Gobalkrishnan attributes his release, along with one other party
activist, to a sympathetic judge who bristled at the government's
failure to present any evidence of their alleged crimes. Six other
party leaders, whose appeal to be released was denied by
another judge, remain in custody. Mahathir's deputy recently
ordered them transferred to a prison camp after signing an order
allowing them to be detained for as long as two years.
Attorneys for the six have appealed to the country's top court. In
a surprising procedural victory, the country's chief justice
brushed aside government objections and ruled this past week
that he would consider evidence about the interrogations.
Party lawyers and rights activists are hoping the chief justice,
Mohamad Dzaiddin Abdullah, who has said he wants to restore
the "image" of the judiciary, will put Mahathir on notice that the
law cannot be used to target political opponents.
In recent months, the judiciary has been showing signs of
renewed independence. In the most notable example, a judge in
June nullified the results of a state election that had been won
by a member of Mahathir's ruling coalition. The judge said that in
1999, when hearings on the case began, he had been "given a
directive" by a "superior" to dismiss it.
"The judges now feel they are a little freer," said Param
Cumaraswamy, a Malaysian lawyer who serves as a U.N.
special overseer of judicial independence. "With the new chief
justice, the climate is more conducive for them to judge cases
on the facts and the law without taking into account outside
pressures." The prime minister said recently that his government "does not
apologize to anyone" for the arrests, which he said were
conducted "for the sake of the safety of the country's majority."
Political analysts and diplomats said the arrest of the 10 people
alleged to have links to Islamic freedom fighters in Afghanistan
could be an attempt to deflect criticism from Western
governments over the security act. "He is trying to portray this
as a crackdown on Muslim extremists," said a Western diplomat.

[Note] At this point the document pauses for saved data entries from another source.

(** * Soumik's Lifestyle: the state container of [src/Website.jsx]

    A shallow embedding of the React component [SoumikLifestyle]: its eight
    pieces of state, the mutators that update them, the derived aggregates,
    the 7-day chart projection and the export / import of the whole state.

    Conventions of the embedding.
    - A React state setter called with an updater function applies that
      function once to the current value; a mutator is therefore a function
      from the state before the call to the state after it.
    - Readings of the environment ([Date.now()], [new Date().toISOString()],
      [new Date().toDateString()]) are inputs of the mutator, gathered in a
      [Clock] record.
    - Ids and the reward counter are JavaScript numbers holding integers and
      are modelled by [Z].  The program adds the reward points in binary64,
      which agrees with [Z] as long as the counter stays within the safe
      integers ([safeInteger], at most 2^53 - 1 in absolute value); beyond
      them binary64 rounds (2^53 + 5 is 2^53 + 4).  The statements that
      give the value of the counter after a call carry that bound as a
      hypothesis.  Amounts and
      durations come out of [parseFloat]; their arithmetic is a parameter
      (class [Number]) whose instance for the running program is IEEE
      binary64 ([binary64_Number]).
    - The import path works on untyped JSON values; it is embedded separately
      in module [Snapshot].
    - The copy of each piece of state that [useLocalStorage] writes to
      [window.localStorage] is not read again during a session and is left
      out. *)

From Stdlib Require Import List ZArith Bool String Ascii Lia Floats Sorting.Sorted.
From Stdlib Require Import Sorting.Permutation.
Import ListNotations.
Local Open Scope string_scope.
Local Open Scope list_scope.
Local Open Scope Z_scope.
(** C5, as the client has it.  A record without data under one of the four
    keys is not excluded on that key when the key is temperament, or when
    the value is missing altogether, or when no banned value of the key is
    blank.  (An empty scalar attribute does match a blank banned value.) *)
Theorem absence_is_no_match (item banList : value) (key : string) :
  In key fixedKeys ->
  noData item key ->
  key = "temperament" \/
  getField (attrsOf item) key = JUndefined \/
  (forall b, In b (bannedValues banList key) -> ~ blank b) ->
  bannedOn key item banList <> Ok true.
Proof.
  intros Hkey Hno Hcase Hb.
  apply In_fixedKeys in Hkey. destruct Hkey as [-> | Hkey].
  - (* temperament: an empty value has no token *)
    unfold bannedOn in Hb. simpl in Hb.
    unfold temperamentCheck in Hb.
    destruct (readProp _ "temperament") as [bannedVals |]; simpl in Hb;
      [| discriminate].
    destruct (isNonEmptyArray bannedVals); [| discriminate].
    assert (or_ (getField (attrsOf item) "temperament") (JStr "") = JStr "")
      as Hor by (destruct Hno as [-> | ->]; reflexivity).
    rewrite Hor in Hb. exact (anyToken_nil _ Hb).
  - rewrite (bannedOn_scalar _ _ _ Hkey) in Hb.
    apply scalarCheck_true in Hb. destruct Hb as [b [Hin Hb]].
    assert (key <> "temperament") as Hne.
    { unfold scalarKeys in Hkey. simpl in Hkey.
      destruct Hkey as [<- | [<- | [<- | []]]]; discriminate. }
    destruct Hcase as [-> | [Hund | Hnb]]; [congruence | |].
    + rewrite Hund in Hb. rewrite eq_undefined in Hb. discriminate.
    + destruct Hno as [He | Hund].
      * rewrite He in Hb. apply eq_empty_true in Hb.
        exact (Hnb b Hin Hb).
      * rewrite Hund in Hb. rewrite eq_undefined in Hb. discriminate.
Qed.

(** The earlier revision excludes every item without an [attributes]
    object, whatever the ban list. *)
Lemma Strict_isBanned_without_attributes (item banList : value) :
  truthy (getField item "attributes") = false ->
  Strict.isBanned item banList = Ok true.
Proof.
  intros H. unfold Strict.isBanned. rewrite H.
  rewrite orb_true_r. reflexivity.
Qed.

End BanListReads.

"He's hoping it will play well in the United States and Europe."
But the diplomat questioned the prime minister's claims. "We
haven't seen any evidence that really shows what these guys
were doing other than working for the opposition."
Some of Mahathir's allies have expressed concern that the
detentions could backfire, emboldening instead of intimidating
opposition leaders like Gobalkrishnan.
"Mahathir hasn't frightened me," Gobalkrishnan said. "I'm going
to continue the fight even if it means going back to jail."